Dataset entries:
(** Another CPU goes on. *)
Lemma msec_hart h m : msec ∅ m -> (h < ncpu m)%nat -> msec ∅ (set_hart h m).
Proof.
  intros [Hw Hn Ho Hoff Hh Hf] Hlt.
  assert (forall i, ncli (the_cpu m i) = 0) as H0.
  { intros i. destruct (decide (i = hart m)) as [->|]; [|by apply Ho]. exact Hn. }
  constructor; simpl; try done.
  - destruct Hw. by constructor.
  - apply H0.
  - intros i _. apply H0.
Qed.

Lemma msec_upd_cpu ls f m :
  msec ls m -> apicid (f (my m)) = apicid (my m) -> ncli (f (my m)) = ncli (my m) ->
  msec ls (upd_cpu (hart m) f m).
Proof.
  intros [Hw Hn Ho Hoff Hh Hf] Ha Hc. constructor; try done.
  - apply mwf_set_cpu; [done|]. exact Ha.
  - unfold upd_cpu. rewrite my_set_cpu by mwf_tac. fold (my m). congruence.
  - intros i Hi. unfold upd_cpu. rewrite the_cpu_set_ne by done. by apply Ho.
Qed.

Lemma cps_upd_cpu f m : mwf m ->
  cps (upd_cpu (hart m) f m) = <[hart m := cproc (f (my m))]> (cps m).
Proof.
  intros Hw. unfold cps, upd_cpu. simpl. rewrite list_fmap_insert.
  pose proof (mwf_hart _ Hw). rewrite take_insert_lt by done. done.
Qed.

Lemma mframe_flags e m : mframe m (set_flags e m).
Proof. done. Qed.
(* ===== verification/Trap.v ===== *)
(** * Traps and the CPUs: trap.c, and the scheduler loop of proc.c

    [trap] is the handler of every interrupt, exception and system call.
    [resume] goes on with a process [scheduler()] switched to, from where
    [swtch()] had left it.  [cpu_turn] and [cpu_trap] are what one CPU does
    between two points where it holds no lock: a turn of the scheduler's
    loop, and a trap taken by the process it runs. *)

From stdpp Require Import base numbers gmap list strings.
From S2P Require Import Prelude CString Spinlock ProcState Proc Syscall.
Open Scope Z_scope.

(** traps.h *)
Definition T_SYSCALL : Z := 64.
Definition T_IRQ0 : Z := 32.
Definition IRQ_TIMER : Z := 0.
Definition IRQ_KBD : Z := 1.
Definition IRQ_COM1 : Z := 4.
Definition IRQ_IDE : Z := 14.
Definition IRQ_SPURIOUS : Z := 31.

(** mmu.h [struct gatedesc] and [SETGATE]. *)
Record gatedesc := mkGate {
  off_15_0 : Z; gate_cs : Z; gate_args : Z; gate_rsv1 : Z; gate_type : Z;
  gate_s : Z; gate_dpl : Z; gate_p : Z; off_31_16 : Z }.

Definition STS_IG32 : Z := 14.
Definition STS_TG32 : Z := 15.
Definition SEG_KCODE : Z := 1.

Definition SETGATE (istrap : bool) (sel off d : Z) : gatedesc :=
  mkGate (Z.land (u32 off) 65535) sel 0 0 (if istrap then STS_TG32 else STS_IG32)
    0 d 1 (u32 off ≫ 16).

(** [tvinit]: the interrupt descriptor table, from the entry points. *)
Definition idt (vectors : Z -> Z) (i : Z) : gatedesc :=
  if i =? T_SYSCALL
  then SETGATE true (SEG_KCODE ≪ 3) (vectors T_SYSCALL) DPL_USER
  else SETGATE false (SEG_KCODE ≪ 3) (vectors i) 0.

Section trap_c.
Context {E : Type} `{EV : KEnv E}.
Context (sys_file : Z -> M (kstate E) (flow Z)).

(** [if(myproc() && myproc()->killed && (tf->cs&3) == DPL_USER) exit();] *)
Definition killed_check (cs : Z) : M (kstate E) (flow unit) :=
  p ← myproc;
  match p with
  | None => mret (Back tt)
  | Some i =>
      kd ← get_proc i killed;
      if negb (kd =? 0) && (Z.land cs 3 =? DPL_USER)
      then exit;; mret Gone
      else mret (Back tt)
  end.

(** The global tick, on CPU 0. *)
Definition global_tick : M (kstate E) unit :=
  id ← on_mach cpuid;
  when (id =? 0)
    (acq_k Lticks;;
     t ← gets ticks;
     modify (set_ticks (u32 (t + 1)));;
     wakeup Cticks;;
     rel_k Lticks;;
     update_sleep_stats).

(** What the timer interrupt does to the running process's accounts. *)
Definition quantum_tick (p : proc) : proc :=
  set_ticks_used (ticks_used p + 1) (set_stats (inc_cpu_ticks (stats p)) p).

(** Round Robin preemption: [true] when the process yields. *)
Definition preempt (trapno cs : Z) : M (kstate E) bool :=
  p ← myproc;
  match p with
  | None => mret false
  | Some i =>
      st ← get_proc i state;
      if bool_decide (st = RUNNING) && (trapno =? T_IRQ0 + IRQ_TIMER) then
        upd_proc i quantum_tick;;
        used ← get_proc i ticks_used;
        ts ← get_proc i timeslice;
        if ts <=? used then
          upd_proc i (set_ticks_used 0);;
          upd_proc i (fun p => set_stats (inc_preemptions (stats p)) p);;
          yield_enter cs;;
          mret true
        else mret false
      else mret false
  end.

(** The [switch] on the trap number. *)
Definition irq (trapno cs : Z) : M (kstate E) unit :=
  if trapno =? T_IRQ0 + IRQ_TIMER then
    global_tick;; on_env lapiceoi
  else if trapno =? T_IRQ0 + IRQ_IDE then
    on_env ideintr;; on_env lapiceoi
  else if trapno =? T_IRQ0 + IRQ_IDE + 1 then mret tt
  else if trapno =? T_IRQ0 + IRQ_KBD then
    on_env kbdintr;; on_env lapiceoi
  else if trapno =? T_IRQ0 + IRQ_COM1 then
    on_env uartintr;; on_env lapiceoi
  else if (trapno =? T_IRQ0 + 7) || (trapno =? T_IRQ0 + IRQ_SPURIOUS) then
    on_env lapiceoi
  else
    p ← myproc;
    match p with
    | None => panic "trap"
    | Some i =>
        if Z.land cs 3 =? 0 then panic "trap"
        else upd_proc i (set_killed 1)
    end.

(** The last check of [trap] for a system call. *)
Definition syscall_tail (c : nat) : M (kstate E) (flow unit) :=
  kd ← get_proc c killed;
  if negb (kd =? 0) then exit;; mret Gone else mret (Back tt).

Definition trap (t : trapframe) : M (kstate E) (flow unit) :=
  if tf_trapno t =? T_SYSCALL then
    c ← curproc;
    kd ← get_proc c killed;
    if negb (kd =? 0) then exit;; mret Gone else
    upd_proc c (set_tf t);;
    r ← syscall sys_file;
    match r with
    | Gone => mret Gone
    | Back _ => syscall_tail c
    end
  else
    irq (tf_trapno t) (tf_cs t);;
    r ← killed_check (tf_cs t);
    match r with
    | Gone => mret Gone
    | Back _ =>
        y ← preempt (tf_trapno t) (tf_cs t);
        if (y : bool) then mret Gone else killed_check (tf_cs t)
    end.

(** A system call that went to sleep comes back with [f]: [syscall()] stores
    the result and [trap()] makes its last check. *)
Definition syscall_done (c : nat) (f : flow Z) : M (kstate E) (flow unit) :=
  match f with
  | Gone => mret Gone
  | Back v => set_result c v;; syscall_tail c
  end.

(** A process the scheduler switched to goes on. *)
Definition resume (i : nat) : M (kstate E) (flow unit) :=
  k ← get_proc i pcontext;
  match k with
  | Some KForkret => forkret;; mret (Back tt)
  | Some (KYield cs intena) => yield_exit intena;; killed_check cs
  | Some (KSleep lk intena a) =>
      sleep_exit i lk intena;;
      f ← match a with
          | AWait => wait_loop i
          | ASemWait id => sem_wait_loop id
          | ASysSleep n ticks0 => sys_sleep_loop i n ticks0
          end;
      syscall_done i f
  | Some KExit => panic "zombie exit"
  | None => panic "trap"
  end.

(** Return to user mode: [iret] loads the flags of the trap frame. *)
Definition iret (e : Z) : M (kstate E) unit := on_mach (modify (set_flags e)).

(** A turn of the scheduler's loop on the executing CPU, [c] being its
    [struct cpu]; the process it switches to runs until it returns to user
    mode or gives the CPU back. *)
Definition cpu_turn (c : nat) : M (kstate E) unit :=
  p ← scheduler_pick c;
  match p with
  | None => mret tt
  | Some i =>
      f ← resume i;
      match f with
      | Gone => scheduler_back c
      | Back _ => t ← get_proc i tf; iret (tf_eflags t)
      end
  end.

(** A trap on the executing CPU.  An interrupt gate clears the interrupt
    flag, the system call's trap gate does not. *)
Definition cpu_trap (c : nat) (t : trapframe) : M (kstate E) unit :=
  when (gate_type (idt (fun _ => 0) (tf_trapno t)) =? STS_IG32) (on_mach cli);;
  f ← trap t;
  match f with
  | Gone => scheduler_back c
  | Back _ => iret (tf_eflags t)
  end.

End trap_c.
(* ===== verification/KInv.v ===== *)
(** * The invariant of the process table

    [tinv] relates the process table, what each CPU runs, the semaphores and
    the clock at the points where no CPU is inside the kernel: slots are well
    formed, pids are unique, every process but init has a living parent, a
    process is RUNNING exactly when one CPU runs it, a RUNNABLE process can be
    resumed, and a SLEEPING process really has something to wait for (no
    wakeup was lost).  The lemmas say which changes of the table keep it. *)

From stdpp Require Import base numbers gmap list strings.
From S2P Require Import Prelude CString Spinlock ProcState Proc.
Open Scope Z_scope.

(** A process that still runs, may run or waits. *)
Definition active (p : proc) : Prop :=
  state p = SLEEPING \/ state p = RUNNABLE \/ state p = RUNNING.

Record slot_ok (np : Z) (p : proc) : Prop := mkSlot {
  slot_files : length (ofile p) = NOFILE;
  slot_name : length (pname p) = 16%nat;
  slot_embryo : state p ≠ EMBRYO;
  slot_unused : state p = UNUSED -> pid p = 0 /\ parent p = None;
  slot_live : state p ≠ UNUSED ->
    1 <= pid p < np /\ 1 <= timeslice p <= 100 /\
    0 <= ticks_used p < timeslice p /\ kstack p ≠ 0 /\ pgdir p ≠ 0 }.

(** The lock [sleep()] gives back to its caller. *)
Definition after_lock (a : after) : lockid :=
  match a with AWait => Lptable | ASemWait _ => Lsem | ASysSleep _ _ => Lticks end.

(** A valid semaphore number. *)
Definition sem_valid (ss : list semaphore) (id : Z) : Prop :=
  0 <= id /\ exists x, ss !! Z.to_nat id = Some x /\ allocated x ≠ 0.

(** A saved context a process can be resumed at. *)
Definition kont_ok (ss : list semaphore) (k : kont) : Prop :=
  match k with
  | KForkret | KYield _ _ => True
  | KSleep lk _ a =>
      lk = after_lock a /\
      match a with ASemWait id => sem_valid ss id | _ => True end
  | KExit => False
  end.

TO DO> From the line that has "(* ===== verification/Trap.v ===== *)" through the line that has "Definition IRQ_KBD : Z := 1.", copy every line exactly as it appears above, and leave out all others.

COMPLETED EXERCISE>
(* ===== verification/Trap.v ===== *)
(** * Traps and the CPUs: trap.c, and the scheduler loop of proc.c

    [trap] is the handler of every interrupt, exception and system call.
    [resume] goes on with a process [scheduler()] switched to, from where
    [swtch()] had left it.  [cpu_turn] and [cpu_trap] are what one CPU does
    between two points where it holds no lock: a turn of the scheduler's
    loop, and a trap taken by the process it runs. *)

From stdpp Require Import base numbers gmap list strings.
From S2P Require Import Prelude CString Spinlock ProcState Proc Syscall.
Open Scope Z_scope.

(** traps.h *)
Definition T_SYSCALL : Z := 64.
Definition T_IRQ0 : Z := 32.
Definition IRQ_TIMER : Z := 0.
Definition IRQ_KBD : Z := 1.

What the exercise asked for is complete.